Joachim Peiper ha 28 anni ed è un ufficiale pluridecorato delle Waffen-SS quando alla guida del III Battaglione del 2º Reggimento Granatieri Corazzati della Divisione “Leibstandarte-Adolf Hitler” guida nel settembre 1943 la repressione antipartigiana nel cuneese.

Domenica 19 settembre, in località Boves, due militari delle SS vengono presi prigionieri da una formazione partigiana, immediatamente il comando tedesco minaccia una strage se non gli verranno resi i prigionieri che dopo poche ore verranno rilasciati incolumi dai partigiani.

A condurre la trattativa il parroco Don Bernardi che al suo ritorno con i prigionieri tedeschi, verrà come ringraziamento arso vivo. Insieme a lui 25 altri concittadini saranno trucidati e centinaia di abitazioni date alle fiamme.

Ma la carriera del boia Peiper non si fermerà a Boves, pochi mesi prima della fine della Guerra, nelle Ardenne, nel corso di una delle ultime offensive dell’esercito nazista, per ordine di Peiper le sue SS stermineranno 80 prigionieri di guerra americani che disarmati erano sotto la protezione dalla Convenzione di Ginevra.

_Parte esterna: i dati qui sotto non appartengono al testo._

Lemma happens_sound evs : happens evs → sound (after evs).
Proof.
  induction evs as [|e evs IH] using rev_ind; intros H; [exact sound_NewState|].
  apply events2_ok_app in H as [H1 [H2 _]]. rewrite run2_all_app. simpl.
  eapply moves_sound; [by apply IH|]. by apply run2_moves; [apply IH|].
Qed.

Lemma happens_moves evs e : happens (evs ++ [e]) → sound (after evs) ∧ moves (after evs) e (after (evs ++ [e])).
Proof.
  intros H. apply events2_ok_app in H as [H1 [H2 _]]. pose proof (happens_sound evs H1) as Hs.
  split; [done|]. rewrite run2_all_app. simpl. by apply run2_moves.
Qed.

(** ** Where a grant comes from *)
(** A human called before [evs] ended, and the call left a grant by that
    human on a contract whose digest is the one the grant names. *)
Definition approved_by_call (evs : list event2) (g : Grant) : Prop :=
  ∃ evs1 evs2 b v o p c a, evs = evs1 ++ VCall b v o p c a :: evs2 ∧
    prHuman p = true ∧ grApprovedBy g = prID p ∧
    ∃ k, csContracts (collab (after (evs1 ++ [VCall b v o p c a]))) !! grContractID g = Some k ∧
      contract_ok digestJSON (grContractID g) k ∧ grContractHash g = tcHash k.

Lemma approved_by_call_more evs e g : approved_by_call evs g → approved_by_call (evs ++ [e]) g.
Proof.
  intros (evs1 & evs2 & b & v & o & p & c & a & -> & H). exists evs1, (evs2 ++ [e]), b, v, o, p, c, a.
  split; [by rewrite <- app_assoc|done].
Qed.

Lemma grants_approved evs : happens evs → ∀ id g, csGrants (collab (after evs)) !! id = Some g → approved_by_call evs g.
Proof.
  induction evs as [|e evs IH] using rev_ind; intros H id g Hg; [cbn in Hg; by rewrite lookup_empty in Hg|].
  destruct (happens_moves evs e H) as [Hs Hm]. pose proof (moves_sound _ _ _ Hs Hm) as [_ Hk _].
  destruct (mv_grants _ _ _ Hm id g Hg) as [(g0 & H0 & Hg0)|(b & v & o & p & c & a & -> & Hgr)].
  - apply events2_ok_app in H as [H _]. apply approved_by_call_more.
    destruct (IH H id g0 H0) as (evs1 & evs2 & b & v & o & p & c & a & Hx).
    destruct (grant_moves_fields _ _ Hg0) as (_ & _ & E3 & E4 & E5 & _).
    exists evs1, evs2, b, v, o, p, c, a. by rewrite E3, E4, E5.
  - destruct Hgr as [_ G2 G3 _ (k & G4 & G5)]. exists evs, [], b, v, o, p, c, a. split_and!; [done..|].
    exists k. split_and!; [done|by apply Hk|done].
Qed.

(** ** Runs *)
Lemma AdmitTurn_grant en st w sid be sb rq x a s s' p t : walk_of w s → numbered s →
  AdmitTurn digestJSON en st w sid be sb rq x a s = inl s' →
  ProjectForSession w sid s = Some (p, Some t) → pjEngineVersion p = 2 → tkOwner t = "pm" →
  validGrant (tkID t) a s = None.
Proof.
  intros Hw Hn H Hf Hv Ho. unfold AdmitTurn in H. rewrite Hf in H. follow H. unfold admitRun in H. rewrite Hf, Hv in H.
  change (2 =? 2) with true in H. cbn match in H. follow H. rename E0 into Ea. unfold AdmitCollaborationRun in Ea.
  cbv zeta in Ea. unfold collaborationTask in Ea.
  change (ProjectForSession w sid (NormalizeCollaboration s)) with (ProjectForSession w sid s) in Ea.
  rewrite Hf, Hv in Ea. change (2 =? 2) with true in Ea. cbn match in Ea. follow Ea. rewrite Ho in *.
  match goal with K : (if bool_decide ("pm" = "pm") then _ else _) = _ |- _ => rename K into Eg end.
  rewrite bool_decide_eq_true_2 in Eg by done. follow Eg.
  match goal with K : admissionChecks _ _ _ _ = None |- _ => rename K into Ec end.
  unfold admissionChecks in Ec. cbv zeta in Ec. change (validGrant (tkID t) a (NormalizeCollaboration s)) with (validGrant (tkID t) a s) in Ec.
  by destruct (validGrant (tkID t) a s).
Qed.

(** C18: A run of the PM in a version 2 project is admitted only under a grant that is
    not revoked and not expired, on the task's current contract, and the
    grant was left by an earlier call of a human who then had a contract of the
    same digest before them. *)
Theorem admitted_runs_were_approved evs en st w sid be sb rq x a s' p t :
  (∀ v, digestJSON v ≠ "") → happens evs → walk_of w (after evs) →
  AdmitTurn digestJSON en st w sid be sb rq x a (after evs) = inl s' →
  ProjectForSession w sid (after evs) = Some (p, Some t) → pjEngineVersion p = 2 → tkOwner t = "pm" →
  let s := after evs in let m := meta_of s (tkID t) in
  ∃ g k, csGrants (collab s) !! mtGrantID m = Some g ∧ grRevokedAt g = 0 ∧ a < grExpiresAt g ∧
    csContracts (collab s) !! mtContractID m = Some k ∧ grContractID g = mtContractID m ∧
    grContractHash g = digestJSON (HContract (bare k)) ∧ approved_by_call evs g.
Proof.
  cbv zeta. intros Hd Hh Hw H Hf Hv Ho. destruct (happens_sound evs Hh) as [Hn Hk Hg].
  destruct (validGrant_some _ _ _ (AdmitTurn_grant _ _ _ _ _ _ _ _ _ _ _ _ _ Hw Hn H Hf Hv Ho))
    as (g & G1 & G2 & G3 & G4 & G5 & G6).
  pose proof (grants_approved evs Hh _ _ G1) as Hap.
  destruct (csContracts (collab (after evs)) !! mtContractID (meta_of (after evs) (tkID t))) as [k|] eqn:Ek.
  - destruct (Hk _ _ Ek) as [_ Hh2]. exists g, k. unfold contract_of in G4. rewrite Ek in G4.
    split_and!; [done..|by rewrite <- Hh2|done].
  - exfalso. unfold contract_of in G4. rewrite Ek in G4. destruct Hap as (? & ? & ? & ? & ? & ? & ? & ? & _ & _ & _ & k & _ & [_ Hk1] & Hk2).
    change (tcHash (default zeroTaskContract None)) with "" in G4. apply (Hd (HContract (bare k))). congruence.
Qed.

(** At every point of a history a grant has spent between none and all of the
    retries its human allowed, and a human can allow two at most. *)
Theorem retries_within_grant evs id g : happens evs → csGrants (collab (after evs)) !! id = Some g →
  grID g = id ∧ 0 ≤ grUsedRevisions g ≤ grMaxRevisions g ∧ grMaxRevisions g ≤ 2.
Proof. intros Hh. by apply (so_grants _ (happens_sound evs Hh)). Qed.

(** ** Acceptance *)
Record acceptable (verify : Artifact → error) (p : Principal) (c : CollaborationCommand) (s : State) : Prop := {
  ac_human : prHuman p = true;
  ac_sub : ∃ sub, csSubmissions (collab s) !! ccEntityID c = Some sub ∧
    sbID sub = mtSubmissionID (meta_of s (taskOf c)) ∧ sbStatus sub = "submitted" ∧
    siContractID (sbInput sub) = mtContractID (meta_of s (taskOf c)) ∧
    ManifestCurrent digestJSON (siManifestID (sbInput sub)) s = true ∧
    (blank (ccWaiver c) = false ∨ SubmissionCovered sub s = true) ∧
    (∀ id, id ∈ siArtifactIDs (sbInput sub) → verify (default zeroArtifact (csArtifacts (collab s) !! id)) = None) }.

Lemma firstError_none {A} (f : A → error) l : firstError f l = None → ∀ x, x ∈ l → f x = None.
Proof.
  induction l as [|y l IH]; simpl; intros H x Hx; [by apply elem_of_nil in Hx|].
  destruct (f y) eqn:E; [done|]. apply elem_of_cons in Hx as [->|Hx]; auto.
Qed.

Non un combattente ma un infame capace solo di infierire sugli indifesi, che non pagherà il conto dei suoi crimini alla giustizia dei vincitori.

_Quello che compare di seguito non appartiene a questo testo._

(* ===== verification/OfflineBuffer.v ===== *)
(** * The offline buffer

    [src/internal/governance/offline.go]: the events emitted while no client
    is connected, compacted as they arrive, and the batches a reconnecting
    client is sent.

    An event of [protocol/wire.go] is its constructor with the fields of its
    struct (the field [Type] is the constructor).  Events the buffer does not
    look into are [OtherEvent] with their encoding.  The length of an event's
    JSON encoding is a parameter, [None] when it cannot be encoded.  The
    methods run under the buffer's mutex, one at a time. *)

From S2P Require Import Prelude.

Definition offlineCap : Z := 10000.

Record TodoItem := mkTodoItem {
  ID : string;
  Content : string;
  Status : string;
  ActiveForm : option string }.
#[export] Instance TodoItem_eta : Eta TodoItem := λ i,
  mkTodoItem (ID i) (Content i) (Status i) (ActiveForm i).
#[global] Instance TodoItem_eq_dec : EqDecision TodoItem.
Proof. solve_decision. Defined.

Record Goal := mkGoal {
  ThreadID : string;
  Objective : string;
  gStatus : string;
  TokenBudget : option Z;
  TokensUsed : Z;
  TimeUsedSeconds : Z;
  gCreatedAt : Z;
  gUpdatedAt : Z }.
#[global] Instance Goal_eq_dec : EqDecision Goal.
Proof. solve_decision. Defined.

Record UsageWindow := mkUsageWindow {
  Utilization : option f64;
  ResetsAt : option string;
  wUnit : string;
  Label : string;
  DurationMinutes : Z }.
#[global] Instance UsageWindow_eq_dec : EqDecision UsageWindow.
Proof. solve_decision. Defined.

(** The first two arguments of most events are session and request. *)
Inductive event :=
  | TextChunk (sid rid content sourceItem : string)
  | ThinkingChunk (sid rid content : string)
  | ToolStart (sid rid toolUse name command : string)
  | ToolResult (sid rid toolUse output : string)
  | ToolEnd (sid rid toolUse : string)
  | TodoUpdate (sid rid : string) (todos : list TodoItem)
  | UsageReport (backendID source : string) (collectedAt : Z)
      (fiveHour sevenDay sevenDaySonnet : option UsageWindow)
  | GoalUpdate (sid : string) (goal : Goal)
  | GoalCleared (sid : string)
  | Done (sid rid : string)
  | Stopped (sid rid : string)
  | Error (commandType sid rid code message : string)
  | OtherEvent (encoding : string).
#[global] Instance event_eq_dec : EqDecision event.
Proof. solve_decision. Defined.

Definition goalSession (e : event) : option string :=
  match e with
  | GoalUpdate sid _ => Some sid
  | GoalCleared sid => Some sid
  | _ => None
  end.

Definition streamingContentEvent (e : event) : option (string * string) :=
  match e with
  | TextChunk sid rid _ _ => Some (sid, rid)
  | ThinkingChunk sid rid _ => Some (sid, rid)
  | ToolStart sid rid _ _ _ => Some (sid, rid)
  | ToolResult sid rid _ _ => Some (sid, rid)
  | ToolEnd sid rid _ => Some (sid, rid)
  | TodoUpdate sid rid _ => Some (sid, rid)
  | _ => None
  end.

Definition terminalEvent (e : event) : option (string * string) :=
  match e with
  | Done sid rid => Some (sid, rid)
  | Stopped sid rid => Some (sid, rid)
  | Error _ sid rid _ _ => Some (sid, rid)
  | _ => None
  end.

Definition removeAt (i : nat) (events : list event) : list event := delete i events.

(** The loops of this file walk from the newest event to the oldest and act
    on the first match: [lastIndex] is the position they stop at. *)
Fixpoint lastIndexFrom (p : event → bool) (i : nat) (events : list event) : option nat :=
  match i with
  | O => None
  | S n =>
      match events !! n with
      | Some e => if p e then Some n else lastIndexFrom p n events
      | None => lastIndexFrom p n events
      end
  end.
Definition lastIndex (p : event → bool) (events : list event) : option nat :=
  lastIndexFrom p (length events) events.

Definition removeLast (p : event → bool) (events : list event) : list event :=
  match lastIndex p events with
  | Some i => removeAt i events
  | None => events
  end.

Definition isGoalOf (sid : string) (e : event) : bool :=
  bool_decide (goalSession e = Some sid).
Definition isTextOf (sid rid : string) (e : event) : bool :=
  match e with
  | TextChunk s r _ _ => bool_decide (s = sid) && bool_decide (r = rid)
  | _ => false
  end.
Definition isThinkingOf (sid rid : string) (e : event) : bool :=
  match e with
  | ThinkingChunk s r _ => bool_decide (s = sid) && bool_decide (r = rid)
  | _ => false
  end.
Definition isTodoOf (sid rid : string) (e : event) : bool :=
  match e with
  | TodoUpdate s r _ => bool_decide (s = sid) && bool_decide (r = rid)
  | _ => false
  end.
Definition isUsageReport (e : event) : bool :=
  match e with UsageReport _ _ _ _ _ _ => true | _ => false end.
Definition isToolStartOf (sid toolUse : string) (e : event) : bool :=
  match e with
  | ToolStart s _ t _ _ => bool_decide (s = sid) && bool_decide (t = toolUse)
  | _ => false
  end.
Definition isToolOutputOf (sid toolUse : string) (e : event) : bool :=
  match e with
  | ToolResult s _ t _ => bool_decide (s = sid) && bool_decide (t = toolUse)
  | ToolEnd s _ t => bool_decide (s = sid) && bool_decide (t = toolUse)
  | _ => false
  end.

Definition takeTextContent (sid rid : string) (events : list event)
  : string * list event :=
  match lastIndex (isTextOf sid rid) events with
  | Some i =>
      (match events !! i with Some (TextChunk _ _ c _) => c | _ => "" end, removeAt i events)
  | None => ("", events)
  end.

Definition takeThinkingContent (sid rid : string) (events : list event)
  : string * list event :=
  match lastIndex (isThinkingOf sid rid) events with
  | Some i =>
      (match events !! i with Some (ThinkingChunk _ _ c) => c | _ => "" end, removeAt i events)
  | None => ("", events)
  end.

(** The loop of [removeToolEvents] from position [i-1] down. *)
Fixpoint removeToolEventsFrom (i : nat) (sid toolUse : string) (includeStart : bool)
    (events : list event) : list event :=
  match i with
  | O => events
  | S n =>
      match events !! n with
      | None => removeToolEventsFrom n sid toolUse includeStart events
      | Some e =>
          let stop := includeStart && isToolStartOf sid toolUse e in
          if stop || isToolOutputOf sid toolUse e
          then if negb includeStart || stop then removeAt n events
               else removeToolEventsFrom n sid toolUse includeStart (removeAt n events)
          else removeToolEventsFrom n sid toolUse includeStart events
      end
  end.
Definition removeToolEvents (sid toolUse : string) (includeStart : bool) (events : list event)
  : list event :=
  removeToolEventsFrom (length events) sid toolUse includeStart events.

Definition removeTodoUpdate (sid rid : string) (events : list event) : list event :=
  removeLast (isTodoOf sid rid) events.
Definition removeUsageReports (events : list event) : list event :=
  removeLast isUsageReport events.

Definition collapseTurnContent (sid rid : string) (events : list event) : list event :=
  filter (λ e, streamingContentEvent e ≠ Some (sid, rid)) events.

(** The replacement of the older goal transition of the session. *)
Definition replaceGoal (e : event) (events : list event) : list event :=
  match goalSession e with
  | Some sid => removeLast (isGoalOf sid) events
  | None => events
  end.

(** The switch on the event: the event to store, [None] when it is only
    applied, and the buffer it is stored into. *)
Definition mergeEvent (e : event) (events : list event) : option event * list event :=
  match e with
  | TextChunk sid rid c src =>
      let '(old, events) := takeTextContent sid rid events in
      (Some (TextChunk sid rid (old +:+ c) src), events)
  | ThinkingChunk sid rid c =>
      let '(old, events) := takeThinkingContent sid rid events in
      (Some (ThinkingChunk sid rid (old +:+ c)), events)
  | ToolResult sid _ tool _ => (Some e, removeToolEvents sid tool false events)
  | ToolEnd sid _ tool => (None, removeToolEvents sid tool true events)
  | TodoUpdate sid rid _ => (Some e, removeTodoUpdate sid rid events)
  | UsageReport _ _ _ _ _ _ => (Some e, removeUsageReports events)
  | _ => (Some e, events)
  end.

Definition collapseOnTerminal (e : event) (events : list event) : list event :=
  match terminalEvent e with
  | Some (sid, rid) =>
      if negb (str_empty sid) && negb (str_empty rid)
      then collapseTurnContent sid rid events else events
  | None => events
  end.

(** The drop of the oldest event at the cap, and the append. *)
Definition pushCapped (e : event) (events : list event) : list event :=
  (if offlineCap <=? Z.of_nat (length events) then tail events else events) ++ [e].

Definition Append (e : event) (events : list event) : list event :=
  match mergeEvent e (replaceGoal e events) with
  | (None, events) => events
  | (Some e, events) => pushCapped e (collapseOnTerminal e events)
  end.

(** [Drain] gives [nil] for an empty buffer, as for an empty result. *)
Definition Drain (events : list event) : list event * list event := (events, []).

Definition Peek (limit : Z) (events : list event) : list event :=
  if limit <=? 0 then [] else take (Z.to_nat limit) events.

Definition Commit (count : Z) (events : list event) : Z * list event :=
  if (count <=? 0) || bool_decide (events = []) then (0, events)
  else
    let count := Z.min count (Z.of_nat (length events)) in
    (count, drop (Z.to_nat count) events).

Definition Len (events : list event) : Z := Z.of_nat (length events).

Section Sized.
Context (encodedLen : event → option N).

Definition eventSize (e : event) : Z := Z.of_N (default 0%N (encodedLen e)).

(** The loop of [PeekSized]: [out] is the batch so far, [used] its bytes. *)
Fixpoint peekLoop (maxBytes used : Z) (out events : list event) : list event :=
  match events with
  | [] => out
  | e :: rest =>
      if negb (bool_decide (out = [])) && (maxBytes <? used + eventSize e) then out
      else peekLoop maxBytes (used + eventSize e) (out ++ [e]) rest
  end.

Definition PeekSized (limit maxBytes : Z) (events : list event) : list event :=
  if (limit <=? 0) || (maxBytes <=? 0) then []
  else peekLoop maxBytes 0 [] (take (Z.to_nat limit) events).
End Sized.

Condannato all’impiccagione, per motivi incomprensibili, forse gli stessi che “grazieranno” molti altri ex-criminali nazisti “arruolati” dopo il conflitto in chiave anticomunista dagli Alleati, vedrà la sentenza capitale commutata in carcere a vita per essere poi definitivamente liberato nel 1956.

La storia potrebbe terminare così, con il boia dedito alla sua tranquilla attività di traduttore, a godersi la vecchiaia vivendo sotto falso nome in un paesino della Francia… fino a quel 13 luglio 1976, quando alcuni sconosciuti, si dirà ex-partigiani gli riserveranno la stessa sorte da lui inflitta anni prima al parroco di Boves, Don Bernardi, bruciandolo tra le fiamme della sua casa incendiata a colpi di molotov.

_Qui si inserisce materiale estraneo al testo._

(* ===== verification/Sql.v ===== *)
(** * Transactions of the SQLite stores

    A store keeps its tables in one database, and every operation is one
    transaction: a sequence of statements of which each may fail (a full disk,
    an i/o error, a lock that is not released), ended by a commit that may fail
    too.  What the code relies on is that a transaction without a successful
    commit leaves the database as it was.

    [Tx D A] runs over a list of fault decisions, one per statement, [false]
    when the list is used up; it ends with a value and the working copy of the
    database, or with an error.  [atomically] begins, runs and ends one.  The
    triples [wp] hold for every list of faults. *)
From S2P Require Import Prelude.

(** ** Errors

    [SqlError]: a statement failed.  [ConstraintError]: a UNIQUE or PRIMARY
    KEY constraint.  [FullError]: an AUTOINCREMENT column has used the largest
    key.  [APIError]: a [*taskapi.APIError], by its code, acceptance and
    recommended action.  [Plain]: another error, by its text. *)
Inductive Err :=
  | SqlError
  | ConstraintError
  | FullError
  | APIError (code acceptance action : string)
  | Plain (text : string).
#[global] Instance Err_eq_dec : EqDecision Err.
Proof. solve_decision. Defined.

Definition Tx (D A : Type) : Type := list bool → D → list bool * (A * D + Err).

Section Monad.
Context {D : Type}.

#[export] Instance tx_ret : MRet (Tx D) := λ A a fs d, (fs, inl (a, d)).
Definition tx_fail {A} (e : Err) : Tx D A := λ fs _, (fs, inr e).
#[export] Instance tx_bind : MBind (Tx D) := λ A B f m fs d,
  match m fs d with
  | (fs, inl (a, d)) => f a fs d
  | (fs, inr e) => (fs, inr e)
  end.

(** Whether the next statement fails, and the decisions left. *)
Definition fault (fs : list bool) : bool * list bool :=
  match fs with b :: rest => (b, rest) | [] => (false, []) end.

(** A statement that reads. *)
Definition query {A} (f : D → A) : Tx D A := λ fs d,
  let '(bad, fs) := fault fs in
  if bad then (fs, inr SqlError) else (fs, inl (f d, d)).

(** A statement that writes; it may violate a constraint. *)
Definition exec {A} (f : D → A * D + Err) : Tx D A := λ fs d,
  let '(bad, fs) := fault fs in
  if bad then (fs, inr SqlError) else (fs, f d).

Definition exec_ (f : D → D) : Tx D () := exec (λ d, inl (tt, f d)).

(** [Begin], the body, and its [Commit]: the body says whether it reaches it
    (otherwise the deferred [Rollback] runs), and [failed e] is what the
    operation returns on an error. *)
Definition atomically {R} (failed : Err → R) (m : Tx D (bool * R)) (fs : list bool) (d : D)
  : R * D * list bool :=
  let '(bad, fs) := fault fs in
  if bad then (failed SqlError, d, fs)
  else
    match m fs d with
    | (fs, inl ((true, r), d')) =>
        let '(bad, fs) := fault fs in
        if bad then (failed SqlError, d, fs) else (r, d', fs)
    | (fs, inl ((false, r), _)) => (r, d, fs)
    | (fs, inr e) => (failed e, d, fs)
    end.

(** A statement outside a transaction commits by itself. *)
Definition single {R} (failed : Err → R) (m : Tx D R) (fs : list bool) (d : D)
  : R * D * list bool :=
  match m fs d with
  | (fs, inl (r, d')) => (r, d', fs)
  | (fs, inr e) => (failed e, d, fs)
  end.

(** ** Triples *)
Definition wp {A} (m : Tx D A) (Q : A → D → Prop) (d : D) : Prop :=
  ∀ fs, match (m fs d).2 with inl (a, d') => Q a d' | inr _ => True end.

Lemma wp_ret {A} (a : A) (Q : A → D → Prop) d : Q a d → wp (mret a) Q d.
Proof. intros H fs. exact H. Qed.
Lemma wp_fail {A} e (Q : A → D → Prop) d : wp (tx_fail e) Q d.
Proof. by intros fs. Qed.
Lemma wp_bind {A B} (m : Tx D A) (f : A → Tx D B) Q d :
  wp m (λ a, wp (f a) Q) d → wp (m ≫= f) Q d.
Proof.
  intros H fs. specialize (H fs). unfold mbind, tx_bind.
  destruct (m fs d) as [fs' [[a d']|e]]; simpl in *; [apply H|done].
Qed.
Lemma wp_query {A} (f : D → A) (Q : A → D → Prop) d : Q (f d) d → wp (query f) Q d.
Proof. intros H fs. unfold query. by destruct (fault fs) as [[] ?]. Qed.
Lemma wp_exec {A} (f : D → A * D + Err) (Q : A → D → Prop) d :
  match f d with inl (a, d') => Q a d' | inr _ => True end → wp (exec f) Q d.
Proof. intros H fs. unfold exec. by destruct (fault fs) as [[] ?]. Qed.
Lemma wp_exec_ (f : D → D) (Q : () → D → Prop) d : Q tt (f d) → wp (exec_ f) Q d.
Proof. intros H. by apply wp_exec. Qed.
Lemma wp_mono {A} (m : Tx D A) (P Q : A → D → Prop) d :
  wp m P d → (∀ a d', P a d' → Q a d') → wp m Q d.
Proof. intros H HPQ fs. specialize (H fs). destruct (m fs d).2 as [[a d']|]; auto. Qed.

(** What a transaction may have done to the database when it has returned:
    nothing, or what its body does and commits. *)
Lemma atomically_elim {R} (failed : Err → R) (m : Tx D (bool * R)) fs d (P : R → D → Prop) :
  wp m (λ x d', P x.2 (if x.1 then d' else d)) d → (∀ e, P (failed e) d) →
  let '(r, d', _) := atomically failed m fs d in P r d'.
Proof.
  intros Hm Hf. unfold atomically. destruct (fault fs) as [[] fs1]; [apply Hf|].
  specialize (Hm fs1). destruct (m fs1 d) as [fs2 [[[[] r] d']|e]]; simpl in *; [|done|apply Hf].
  by destruct (fault fs2) as [[] fs3]; [apply Hf|].
Qed.

Lemma single_elim {R} (failed : Err → R) (m : Tx D R) fs d (P : R → D → Prop) :
  wp m P d → (∀ e, P (failed e) d) →
  let '(r, d', _) := single failed m fs d in P r d'.
Proof.
  intros Hm Hf. unfold single. specialize (Hm fs).
  by destruct (m fs d) as [fs' [[a d']|e]].
Qed.
(** A predicate of the database that holds before and after the body. *)
Lemma atomically_keeps {R} (failed : Err → R) (m : Tx D (bool * R)) fs d (P : D → Prop) :
  P d → wp m (λ _ d', P d') d → P (atomically failed m fs d).1.2.
Proof.
  intros Hd Hm. pose proof (atomically_elim failed m fs d (λ _ d', P d')) as H.
  destruct (atomically failed m fs d) as [[r d'] fs']. apply H; [|done].
  eapply wp_mono; [exact Hm|]. intros [[] r'] d1 H1; done.
Qed.
Lemma single_keeps {R} (failed : Err → R) (m : Tx D R) fs d (P : D → Prop) :
  P d → wp m (λ _ d', P d') d → P (single failed m fs d).1.2.
Proof.
  intros Hd Hm. pose proof (single_elim failed m fs d (λ _ d', P d')) as H.
  destruct (single failed m fs d) as [[r d'] fs']. by apply H.
Qed.
End Monad.

(** Symbolic execution of a body under [wp]. *)
Create HintDb tx.
Ltac wp_step :=
  cbv beta iota zeta;
  lazymatch goal with
  | |- wp (mret _) _ _ => apply wp_ret
  | |- wp (tx_fail _) _ _ => apply wp_fail
  | |- wp (_ ≫= _) _ _ => apply wp_bind
  | |- wp (query _) _ _ => apply wp_query
  | |- wp (exec_ _) _ _ => apply wp_exec_
  | |- wp (exec _) _ _ => apply wp_exec
  end.

(** ** Tables

    A table with a primary key is a [gmap]; one whose rowid orders its rows is
    a list, oldest first; one with an AUTOINCREMENT key also keeps the last
    key ever given, which a rollback restores with everything else. *)
Section Tables.
Context {K V : Type} `{Countable K}.

(** [INSERT]. *)
Definition insertRow (k : K) (v : V) (t : gmap K V) : option (gmap K V) :=
  match t !! k with Some _ => None | None => Some (<[k:=v]> t) end.
(** [INSERT OR IGNORE]. *)
Definition insertOrIgnore (k : K) (v : V) (t : gmap K V) : gmap K V :=
  match t !! k with Some _ => t | None => <[k:=v]> t end.

Lemma insertOrIgnore_lookup k v t k' :
  insertOrIgnore k v t !! k' =
  match t !! k' with Some x => Some x | None => if decide (k' = k) then Some v else None end.
Proof.
  unfold insertOrIgnore. destruct (t !! k) eqn:E.
  - destruct (t !! k') eqn:E'; [done|]. case_decide; [congruence|done].
  - destruct (decide (k' = k)) as [->|].
    + by rewrite lookup_insert_eq, E.
    + rewrite lookup_insert_ne by done. by destruct (t !! k').
Qed.
Lemma insertOrIgnore_keeps k v t k' x :
  t !! k' = Some x → insertOrIgnore k v t !! k' = Some x.
Proof. intros H1. by rewrite insertOrIgnore_lookup, H1. Qed.
End Tables.

(** The next AUTOINCREMENT key. *)
Definition nextKey (last : Z) : Z + Err :=
  if last <? i64_max then inl (last + 1) else inr FullError.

Le sue infami gesta dopo Boves

Dopo una nuova parentesi sul fronte orientale, Peiper si rese protagonista di uno degli episodi più tragicamente noti della Seconda guerra mondiale: il massacro di Malmedy. Nel corso dell’offensiva delle Ardenne, il 17 dicembre 1944, 84 soldati americani, fatti prigionieri dal Kampfgruppe Peiper, furono passati per le armi. Lo stesso giorno si verificò un altro efferato massacro ad opera delle SS. A Wereth undici soldati afroamericani furono catturati, orribilmente mutilati e giustiziati. In totale, il gruppo si rese responsabile della morte di 362 prigionieri di guerra e 111 civili nel contesto della battaglia delle Ardenne.

Dopo la guerra, a Dachau, si aprì il processo per i crimini di Malmedy - senza tuttavia considerare il lungo dossier di delitti commessi da Peiper e dai suoi uomini. Il procedimento, che coinvolse 73 imputati, si concluse il 16 giugno 1946 con 43 condanne a morte, tra le quali quella di Peiper. Egli era il principale imputato nonché la mente di un sistema che si basava sul terrore e la violenza. Cercando di imitare le gesta di Gengis Khan, era l’ufficiale delle SS perfetto, che incarnava la fede assoluta per il Reich e l’obbedienza totale agli ordini. Ma fu proprio la sua popolarità - nel bene o nel male - a salvarlo dal cappio. Perfino il generale Guderian si mobilitò per ottenere la commutazione della pena e i cambiamenti politici della Guerra fredda fecero il resto. Nel 1951, la condanna a morte di Peiper fu commutata in ergastolo. Nel 1956 fu definitivamente rilasciato. Erano gli anni del maccartismo, dell’inizio della caccia al comunista e quindi della riconciliazione con gli ambienti di estrema destra, visti ora con un certo favore dalle élite dell’esercito americano. I membri delle Waffen-SS furono così riabilitati, ignorando completamente il loro passato. Peiper tornò alla luce dei riflettori nel 2019, quando l'account Facebook del Dipartimento della Difesa degli Stati Uniti postò una fotografia a colori del criminale di guerra nazista per commemorare il 75° anniversario della battaglia delle Ardenne.

Per i morti di Krasnaya Polyana, Yefremovka, Semyonovka e Boves invece nessuna giustizia. Come nessuna giustizia la ebbero i soldati afroamericani trucidati a Wereth. A Boves, 80 anni dopo, il ricordo non è svanito, ma del rancore nessuna traccia. Il profondo cammino di perdono è il simbolo di una rinascita virtuosa che si spera, un domani, possa coinvolgere anche i discendenti di Peiper.